La tripulación del Stickleback arrojó aire comprimido en los tanques de lastre del submarino hasta que el barco se levantó nuevamente y rompió la superficie, pero ahora solo estaba a 200 yardas (180 m) por delante del Silverstein que se acercaba. Silverstein intentó evitar el Stickleback invirtiendo sus motores y giró a la izquierda, pero las embarcaciones chocaron y el submarino sufrió un agujero devastador en su lado izquierdo.

Afortunadamente, toda la tripulación del Stickleback escapó al Silverstein y otras naves cercanas, y todos sobrevivieron. Los barcos de la Armada intentaron mantener el Stickleback en la superficie pasando cables debajo de él, pero el submarino se inundó de agua y se hundió después de varias horas.

Robert Neyland, jefe de arqueología subacuática del NHHC, dijo que el Proyecto Lost 52 conocía la ubicación general de dónde se hundió el Stickleback en 1958, pero tuvieron que buscar en el fondo marino circundante para encontrar los restos. “A veces, esas posiciones no son del todo precisas … especialmente cuando las cosas suceden rápidamente, las personas pueden cometer errores con los números”, dijo Neyland a Live Science.

Naufragio histórico

Los escaneos de sonda muestran que el Stickleback ahora está partido por la mitad, con sus secciones de proa y popa en el fondo del mar a casi 300 m (1000 pies) de distancia. La búsqueda del naufragio fue realizada primero por un vehículo submarino autónomo (AUV), que está equipado con un equipo de sonda para escanear el fondo marino. Los sitios objetivo revelados por el AUV fueron investigados con un vehículo a distancia (ROV) atado, que puede enviar videos en vivo al barco de búsqueda en la superficie, según el Administración Nacional Oceánica y Atmosférica.
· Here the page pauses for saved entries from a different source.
(** [GET] over the table [MOCK]; [airportId] is
    [searchParams.get('airport')]. *)
Definition GET (MOCK : JS.object (list Advisory.t)) (airportId : option string)
  : JS.M (JS.Outcome Body) :=
  if JS.falsy airportId then
    let all := List.concat (JS.Object_values MOCK) in
    JS.ret (JS.json {| advisories := all; total := Z.of_nat (List.length all);
                       airport := None |})
  else
    let key := match airportId with Some s => s | None => "" end in
    let found := JS.get MOCK key in
    now <- JS.Date_now ;;
    match found with
    | JS.Inherited _ =>
        JS.ret (JS.Thrown "TypeError: advisories.filter is not a function")
    | _ =>
        let advisories := match found with JS.Own l => l | _ => [] end in
        let active := activeAdvisories advisories now in
        gate <- JS.Math_random ;;
        final <-
          (if (gate <? 0.1)%float then
             adv <- newAdvisory key ;; JS.ret (active ++ [adv])%list
           else JS.ret active) ;;
        JS.ret (JS.json {| advisories := final;
                           total := Z.of_nat (List.length final);
                           airport := airportId |})
    end.

End AdvisoriesRoute.

(** ** The weather route: GET /api/weather *)

Module WeatherRoute.

(** The table at load time; each [new Date()] of the literal reads the
    clock. *)
Definition MOCK_WEATHER : JS.M (JS.object Weather.t) :=
  t1 <- JS.Date_now ;;
  t2 <- JS.Date_now ;;
  t3 <- JS.Date_now ;;
  JS.ret
    [ ("KRHV",
       {| Weather.airport_icao := "KRHV"; Weather.time := t1;
          Weather.wind_direction := 240; Weather.wind_speed := 12;
          Weather.wind_gust := Some 18; Weather.visibility := 10;
          Weather.ceiling := Some 5000; Weather.temperature := 25;
          Weather.dewpoint := 15; Weather.altimeter := 29.92;
          Weather.flight_category := VFR;
          Weather.raw_metar := "KRHV 121853Z 24012G18KT 10SM FEW050 25/15 A2992" |});
      ("KPAO",
       {| Weather.airport_icao := "KPAO"; Weather.time := t2;
          Weather.wind_direction := 290; Weather.wind_speed := 8;
          Weather.wind_gust := None; Weather.visibility := 10;
          Weather.ceiling := None; Weather.temperature := 23;
          Weather.dewpoint := 14; Weather.altimeter := 29.93;
          Weather.flight_category := VFR;
          Weather.raw_metar := "KPAO 121853Z 29008KT 10SM CLR 23/14 A2993" |});
      ("KSJC",
       {| Weather.airport_icao := "KSJC"; Weather.time := t3;
          Weather.wind_direction := 310; Weather.wind_speed := 15;
          Weather.wind_gust := Some 22; Weather.visibility := 10;
          Weather.ceiling := Some 12000; Weather.temperature := 24;
          Weather.dewpoint := 13; Weather.altimeter := 29.92;
          Weather.flight_category := VFR;
          Weather.raw_metar := "KSJC 121853Z 31015G22KT 10SM FEW120 24/13 A2992" |}) ]%float.

Inductive Body : Type :=
| One (weather : Weather.t)                        (* { weather } *)
| OneInherited (name : string)                     (* { weather }, a member of Object.prototype *)
| All (weather : list Weather.t) (total : Z)       (* { weather, total } *)
| Error (error : string) (code : string).          (* { error, code } *)

(** [weather.time = new Date().toISOString()] on one entry of the table. *)
Definition touch (entry : string * Weather.t) : JS.M (string * Weather.t) :=
  now <- JS.Date_now ;;
  let weather := snd entry in
  JS.ret
    (fst entry,
     {| Weather.airport_icao := Weather.airport_icao weather;
        Weather.time := now;
        Weather.wind_direction := Weather.wind_direction weather;
        Weather.wind_speed := Weather.wind_speed weather;
        Weather.wind_gust := Weather.wind_gust weather;
        Weather.visibility := Weather.visibility weather;
        Weather.ceiling := Weather.ceiling weather;
        Weather.temperature := Weather.temperature weather;
        Weather.dewpoint := Weather.dewpoint weather;
        Weather.altimeter := Weather.altimeter weather;
        Weather.flight_category := Weather.flight_category weather;
        Weather.raw_metar := Weather.raw_metar weather |}).

Section Handler.

Variable toUpperCase : string -> string.

(** [GET] on the table [MOCK], which it updates in place: the result is the
    response and the table it leaves behind. *)
Definition GET (MOCK : JS.object Weather.t) (airport : option string)
  : JS.M (JS.Outcome Body * JS.object Weather.t) :=
  MOCK' <- JS.mapM touch MOCK ;;
  if negb (JS.falsy airport) then
    let key := toUpperCase (match airport with Some s => s | None => "" end) in
    match JS.get MOCK' key with
    | JS.Undefined =>
        JS.ret (JS.json_status
                  (Error "Weather for specified airport not found" "WEATHER_NOT_FOUND")
                  404,
                MOCK')
    | JS.Own weather => JS.ret (JS.json (One weather), MOCK')
    | JS.Inherited name => JS.ret (JS.json (OneInherited name), MOCK')
    end
  else
    let all := JS.Object_values MOCK' in
    JS.ret (JS.json (All all (Z.of_nat (List.length all))), MOCK').

End Handler.

End WeatherRoute.

(** ** The airports route: GET /api/airports *)

Module AirportsRoute.

Definition MOCK_AIRPORTS : JS.object Airport.t :=
  [ ("KRHV",
     {| Airport.id := "KRHV"; Airport.name := "Reid-Hillview Airport";
        Airport.position := (37.3329, -121.8989); Airport.elevation := 133;
        Airport.runways :=
          [ {| Runway.id := "13L/31R"; Runway.heading := 130;
               Runway.length := 3100; Runway.width := 75;
               Runway.threshold1 := (37.3376, -121.9034);
               Runway.threshold2 := (37.3281, -121.8944);
               Runway.active := true |};
            {| Runway.id := "13R/31L"; Runway.heading := 130;
               Runway.length := 3100; Runway.width := 75;
               Runway.threshold1 := (37.3373, -121.9037);
               Runway.threshold2 := (37.3278, -121.8947);
               Runway.active := false |} ] |});
    ("KPAO",
     {| Airport.id := "KPAO"; Airport.name := "Palo Alto Airport";
        Airport.position := (37.4580, -122.1150); Airport.elevation := 4;
        Airport.runways :=
          [ {| Runway.id := "13/31"; Runway.heading := 130;
               Runway.length := 2443; Runway.width := 60;
               Runway.threshold1 := (37.4617, -122.1184);
               Runway.threshold2 := (37.4543, -122.1116);
               Runway.active := true |} ] |});
    ("KSJC",
     {| Airport.id := "KSJC"; Airport.name := "San Jose International Airport";
        Airport.position := (37.3639, -121.9289); Airport.elevation := 62;
        Airport.runways :=
          [ {| Runway.id := "12L/30R"; Runway.heading := 120;
               Runway.length := 11000; Runway.width := 150;
               Runway.threshold1 := (37.3689, -121.9386);
               Runway.threshold2 := (37.3590, -121.9192);
               Runway.active := true |};
            {| Runway.id := "12R/30L"; Runway.heading := 120;
               Runway.length := 10200; Runway.width := 150;
               Runway.threshold1 := (37.3669, -121.9408);
               Runway.threshold2 := (37.3570, -121.9214);
               Runway.active := false |} ] |}) ]%float.

Inductive Body : Type :=
| One (airport : Airport.t)                        (* { airport } *)
| OneInherited (name : string)                     (* { airport }, a member of Object.prototype *)
| All (airports : list Airport.t) (total : Z)      (* { airports, total } *)
| Error (error : string) (code : string).          (* { error, code } *)

Section Handler.

Variable toUpperCase : string -> string.

(** [GET]; [icao] is [searchParams.get('icao')]. *)
Definition GET (icao : option string) : JS.Outcome Body :=
  if negb (JS.falsy icao) then
    let key := toUpperCase (match icao with Some s => s | None => "" end) in
    match JS.get MOCK_AIRPORTS key with
    | JS.Undefined =>
        JS.json_status (Error "Airport not found" "AIRPORT_NOT_FOUND") 404
    | JS.Own airport => JS.json (One airport)
    | JS.Inherited name => JS.json (OneInherited name)
    end
  else
    let all := JS.Object_values MOCK_AIRPORTS in
    JS.json (All all (Z.of_nat (List.length all))).

End Handler.

End AirportsRoute.

(** ** The two sorted advisory lists *)

(** The comparator both components pass to [sort]: severity, highest
    first, then timestamp, newest first. *)
Definition compareAdvisories (a b : Advisory.t) : Z :=
  if negb (Advisory.severity a =? Advisory.severity b)
  then Advisory.severity b - Advisory.severity a
  else Advisory.timestamp b - Advisory.timestamp a.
El video submarino y una imagen detallada en 3D del naufragio compilada a partir de múltiples fotografías muestran que el naufragio está en buenas condiciones, probablemente como resultado de su gran profundidad, dijo Neyland. “Puedes leer el nombre, puedes ver los números de los cascos, eso es notable: no tendrías ese tipo de preservación en aguas poco profundas”, dijo.

La Marina de los Estados Unidos sigue siendo la propietaria y administradora de todos sus buques de guerra y aviones hundidos, pero la gran cantidad de naufragios significa que el NHHC no puede vigilarlos de cerca: “Nuestros libros están bastante llenos”, dijo Neyland.

Algunos de los restos necesitan gestión ambiental, o podrían revelar detalles que expliquen por qué se hundió el barco, mientras que muchos otros son tumbas de guerra que contienen los restos de personas que murieron en ellos, dijo. Eso significa que los esfuerzos privados para encontrar restos navales, como el Proyecto Lost 52 y trabajo similar del fallecido Paul Allen’s Vulcan Inc. en el R / V Petrel, son especialmente importantes.

“Esta es una gran ayuda”, dijo Neyland. “Es algo que haríamos si el tiempo y los recursos lo permiten, pero no sé cuándo habríamos llegado a buscar Stickleback o muchos de estos otros submarinos”.

Publicado originalmente en Ciencia viva.